What people are feeling is real. India has been swinging between early heat build-up and sudden rain or storm breaks, and that makes daily life feel more uncomfortable than a simple “hot day” forecast suggests. IMD has already warned that above-normal heatwave conditions are likely across much of the country between March and May 2026, while late-March western disturbances have also brought rain, thunderstorms, gusty winds, hail and even snowfall to parts of north and central India. That is exactly why the season feels unstable rather than gradual.
The real discomfort is not just daytime heat. It is also warm nights. Indore, for example, saw a minimum temperature of 22.4°C, about 4°C above normal, before forecasts pointed to rain, thunderstorms and gusty winds of 30–40 kmph. Ahmedabad also reported minimum temperatures nearly 3°C above normal, even before weather systems began dragging temperatures down slightly. Warm nights matter because they reduce overnight relief, so the body does not reset properly before the next day’s heat.

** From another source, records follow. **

(** Against [np.eye], the population of an AO is the occupation times the
    square of the orbital's coefficient on that AO. *)
Lemma contract_rdm1_eye n (orb : vector) occ pop :
  contract_ij_ji_i (make_rdm1 orb occ) (eye n) = Ok pop →
  ∀ i, (wt pop i == occ * (wt orb i * wt orb i))%Q.
Proof.
  unfold contract_ij_ji_i. intros H.
  destruct (forallb _ (make_rdm1 orb occ)) eqn:E1; [|discriminate].
  destruct (forallb _ (eye n)) eqn:E2; [|discriminate].
  injection H as <-. intros i.
  unfold eye in E1 at 1. rewrite length_fmap, length_seq in E1.
  destruct (orb !! i) as [ci|] eqn:Ei.
  2:{ unfold wt. rewrite list_lookup_imap. unfold make_rdm1.
      rewrite list_lookup_fmap, Ei. simpl. ring. }
  pose proof (lookup_lt_Some _ _ _ Ei) as Hi.
  assert (length orb = n) as Hn.
  { rewrite forallb_forall in E1.
    specialize (E1 (map (fun cj => (occ * (ci * cj))%Q) orb)).
    rewrite length_fmap in E1. apply Nat.eqb_eq, E1.
    unfold make_rdm1. apply in_map_iff. exists ci. split; [done |].
    apply list_elem_of_In. by eapply list_elem_of_lookup_2. }
  unfold wt at 1. rewrite list_lookup_imap. unfold make_rdm1 at 1.
  rewrite list_lookup_fmap, Ei. simpl.
  rewrite column_eye by lia.
  rewrite dot_sumn by (by rewrite !length_fmap, length_seq).
  rewrite length_fmap, Hn.
  rewrite (sumn_ext _ _
    (fun k => if k =? i then (occ * (ci * wt orb k))%Q else 0%Q)).
  2:{ intros k Hk. rewrite wt_seq_map by done.
      unfold wt at 1. rewrite list_lookup_fmap.
      destruct (lookup_lt_is_Some_2 orb k ltac:(lia)) as [ck Hck].
      rewrite Hck. simpl. rewrite (wt_lookup _ _ _ Hck).
      destruct (k =? i); ring. }
  rewrite sumn_pick by lia. by rewrite (wt_lookup _ _ _ Ei).
Qed.

Lemma Qsquare_nonneg (x : Q) : (0 <= x * x)%Q.
Proof. unfold Qle. simpl. nia. Qed.

(** Against [np.eye], a weight vector that [get_weights] returns for an
    orbital with a non-negative occupation has no negative entry: the
    entry of an atom is the occupation times the sum of the squared
    coefficients on the AOs of that atom. *)
Lemma get_weights_eye_nonneg natm labels n mo (mocc : vector) j occ w :
  mocc !! j = Some occ → (0 <= occ)%Q →
  get_weights natm labels (eye n) mo mocc j = Ok w →
  ∀ a, (0 <= wt w a)%Q.
Proof.
  intros Hocc Hpos H a. unfold get_weights in H.
  apply rbind_Ok_inv in H as (m & _ & H).
  apply rbind_Ok_inv in H as (orb & _ & H).
  apply rbind_Ok_inv in H as (occ' & Hocc'%of_option_Ok & H).
  assert (occ' = occ) as -> by congruence.
  unfold _population in H. apply rbind_Ok_inv in H as (p & Hp & H).
  pose proof (contract_rdm1_eye _ _ _ _ Hp) as Hval.
  apply accumulate_Ok in H as (_ & _ & _ & Hsum). rewrite (Hsum a).
  assert (wt (zeros natm) a = 0%Q) as ->.
  { unfold wt, zeros. destruct (replicate _ 0%Q !! a) as [x|] eqn:E; [|done].
    by apply lookup_replicate in E as [-> _]. }
  rewrite Qplus_0_l. apply sumn_nonneg. intros t _.
  destruct (_ !! t) as [k|]; [|apply Qle_refl].
  destruct (k.1 =? a); [|apply Qle_refl].
  simpl. rewrite Hval. apply Qmult_le_0_compat; [done | apply Qsquare_nonneg].
Qed.

(** ** assign_rdm1s: what the weights are *)

Section WeightValues.

Variable reference_mol : Mole → Mole.
Variable lo_iao : Mole → coeffs → coeffs.
Variable lo_vec_lowdin : coeffs → matrix → coeffs.
Variable num_threads : nat.
Variable schedule : nat → list nat.
Variable mol : Mole.
Variable s : matrix.
Variable mo_coeff : coeffs * coeffs.
Variable mo_occ : vector * vector.
Variable ref pop : string.
Variable multiproc : bool.
Variable verbose : Z.

Local Abbreviation bound_for' := (bound_for lo_iao lo_vec_lowdin mol s mo_coeff mo_occ pop).
Local Abbreviation value' := (kernel_value reference_mol mol s pop).

(** A pass of the loop of line 103 that returns has stored, for channel
    [i], the values of the kernel for the positions of [idx] in their
    order, computed from the orbitals and occupations bound for the
    channel; with a pool it had at least one process. *)
Lemma weights_spin_values i idx fr fr' b :
  weights_spin reference_mol lo_iao lo_vec_lowdin num_threads schedule
    mol s mo_coeff mo_occ ref pop multiproc (i, idx) fr = (fr', Ok b) →
  ∃ ws,
    weights fr'
    = (if closed_shell ref mol then <[i + 1 := ws]> (<[i := ws]> (weights fr))
       else <[i := ws]> (weights fr))
    ∧ i < length (weights fr)
    ∧ Forall2 (fun j w => value' fr' j = Ok w) (seq 0 (length idx)) ws
    ∧ bound_for' i idx fr'
    ∧ (multiproc = true → 0 < min (length idx) num_threads)
    ∧ ∃ es, trace fr' = trace fr ++ es
            ∧ es ≡ₚ map (Weighed i) (seq 0 (length idx))
            ∧ (multiproc = false → es = map (Weighed i) (seq 0 (length idx))).
Proof.
  unfold weights_spin. intros H.
  apply bind_Ok_inv in H as (fr1 & u & Hmo & H).
  assert (weights fr1 = weights fr ∧ trace fr1 = trace fr
          ∧ (pop = "mulliken" →
             ∃ c, (a <- sel2 mo_coeff i ;; take a idx)%res = Ok c ∧ mo fr1 = Some c)
          ∧ (pop = "iao" →
             ∃ c m, (a <- sel2 mo_coeff i ;; take a idx)%res = Ok c
                    ∧ contract_ki_kl_lj_ij (lo_vec_lowdin (lo_iao mol c) s) s c = Ok m
                    ∧ mo fr1 = Some m)) as (Hw1 & Ht1 & Hmull & Hiao).
  { destruct (String.eqb_spec pop "mulliken") as [->|Hne1].
    - bind_inv Hmo as c Hc. injection Hmo as <- _. simpl.
      split_and!; [done | done | by exists c | discriminate].
    - destruct (String.eqb_spec pop "iao") as [->|Hne2].
      + bind_inv Hmo as c Hc. bind_inv Hmo as c' Hc'. bind_inv Hmo as m Hm.
        injection Hmo as <- _. simpl.
        assert (c' = c) as -> by congruence.
        split_and!; [done | done | discriminate | by exists c, m].
      + injection Hmo as <- _. by split_and!. }
  bind_inv H as o Ho. bind_inv H as u1 Hu1. bind_inv H as u2 Hu2.
  bind_inv H as d Hd. simpl in H.
  apply bind_Ok_inv in H as (fr2 & ws & Hrun & H).
  match type of Hrun with _ ?f = _ => set (frd := f) in * end.
  assert (∃ es, fr2 = logged frd es
                ∧ Forall2 (fun j w => value' frd j = Ok w) (seq 0 (length idx)) ws
                ∧ (multiproc = true → 0 < min (length idx) num_threads)
                ∧ es ≡ₚ map (Weighed i) (seq 0 (length idx))
                ∧ (multiproc = false → es = map (Weighed i) (seq 0 (length idx))))
    as (es & -> & Hws & Hproc & Hes & Hseq).
  { destruct multiproc.
    - apply pool_map_Ok_inv in Hrun as (Hp & es & -> & Hes & Hws).
      exists es. simpl in Hp. rewrite length_seq in Hp. by split_and!.
    - apply smap_kernel_Ok in Hrun as [-> Hws].
      exists (map (Weighed i) (seq 0 (length idx))). by split_and!. }
  bind_inv H as w Hw. bind_inv H as w' Hw'. bind_inv H as u3 Hu3.
  unfold assign_at in Hw'. simpl in Hw'. rewrite Hw1 in Hw'.
  destruct (i <? length (weights fr)) eqn:Ei; [|discriminate].
  injection Hw' as <-. apply Nat.ltb_lt in Ei.
  destruct (closed_shell ref mol).
  - bind_inv H as w2 Hw2'. bind_inv H as wi Hwi. bind_inv H as w3 Hw3.
    bind_inv H as u4 Hu4. injection H as <- <-.
    unfold assign_at in Hw3. simpl in Hwi, Hw3.
    apply of_option_Ok in Hwi.
    rewrite list_lookup_insert_eq in Hwi by done. injection Hwi as <-.
    destruct (i + 1 <? _); [|discriminate]. injection Hw3 as <-.
    exists ws. simpl. split_and!; try done.
    exists es. by rewrite Ht1.
  - injection H as <- <-.
    exists ws. simpl. split_and!; try done.
    exists es. by rewrite Ht1.
Qed.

What Is Driving This Pattern
The current late-March pattern is being shaped by two things happening together:
- early-season heat build-up
- western disturbances and local circulations that interrupt it with rain and storms
IMD’s March 24 and March 26 bulletins said two western disturbances in quick succession were expected to affect northwest India, with rain, thunderstorms, lightning and gusty winds spreading into several regions. That means the atmosphere is not moving neatly from spring to summer. It is heating up, then getting interrupted, then heating again.
The Simple Breakdown
| Pattern | Latest data point | Why it feels harsher |
|---|---|---|
| Early heat | IMD warned of above-normal heatwave days from March to May | Heat started feeling aggressive too early in the season. |
| Warm nights | Indore minimum 22.4°C, around 4°C above normal | Nights stop feeling like recovery time. |
| Sudden rain break | Ludhiana’s temperature dropped to 30°C, 2°C below the previous day after rain | Quick cooling makes the weather feel erratic, not stable. |
| Wind and storm bursts | Many areas are seeing 30–50 kmph gusts, with higher local bursts | Daily routines get disrupted even without heavy all-day rain. |
Why It Feels Worse Than a Normal Seasonal Shift
A normal seasonal transition feels progressive. This one does not. Delhi has already shown that a warm, sunny day can sit under an active rain alert at the same time. Ludhiana got a brief break from heat after rain, but the same report said temperatures were expected to rise again within days. Indore’s report made the same point more bluntly: earlier weather systems this month gave only short relief before the heat returned. That repeated heat-relief-heat cycle is what makes the pattern feel more exhausting than a steady rise in temperature.
There is also a bigger seasonal issue underneath this. Recent reporting noted that several Indian cities have already touched 40°C in March, while experts have warned that spring is becoming less distinct and more easily overrun by early summer-like conditions. A brief shower can soften the air for a day or two, but it does not undo the broader heat trend. It just interrupts it.
What This Means for Daily Life
This pattern matters because it affects more than comfort:
- commutes get harder when hot afternoons turn into windy or stormy evenings
- sleep quality worsens when nights stay unusually warm
- outdoor plans become harder to trust because the weather flips fast
- health stress rises when people move between heat exposure and sudden storm relief without consistency
That is why people keep saying the season feels “off.” They are not imagining it. The city-level reports and IMD bulletins point to the same thing: unusual warmth, short-lived cooling, and repeated instability.
What Readers Should Watch
Focus on these signals instead of generic weather chatter:
- minimum temperatures, not just daytime highs
- gusty-wind and thunderstorm alerts, not just rain probability
- whether relief is temporary, because many current breaks are brief
- IMD’s broader heat outlook, since short rain spells do not cancel a hotter season ahead
Conclusion
This spring heat-to-rain pattern feels more extreme because it is combining early heat, unusually warm nights, and abrupt storm-driven interruptions instead of a smooth seasonal transition. The data points are already there: warm nights above normal, city temperatures jumping and then dipping, and IMD warning both of above-normal heatwave conditions and repeated rain-storm spells from western disturbances. The real story is not just that it got hot or that it rained. It is that the season is behaving in a more unstable, tiring way than people usually expect.
FAQs
Why are warm nights such a big deal in this weather pattern?
Because they reduce overnight cooling. Indore’s minimum temperature was about 4°C above normal, which shows why people feel drained even before the day heats up fully.
Is the rain actually ending the heat?
Only briefly in many places. Reports from Ludhiana and Indore both show that rain brought relief, but temperatures were expected to rise again soon after.
What is IMD saying about the bigger summer outlook?
IMD has warned that above-normal heatwave conditions are likely across much of India between March and May 2026.
Why does this season feel less predictable than before?
Because current conditions are being shaped by repeated western disturbances interrupting early heat build-up, creating a stop-start pattern of heat, cloud, storms and temporary cooling.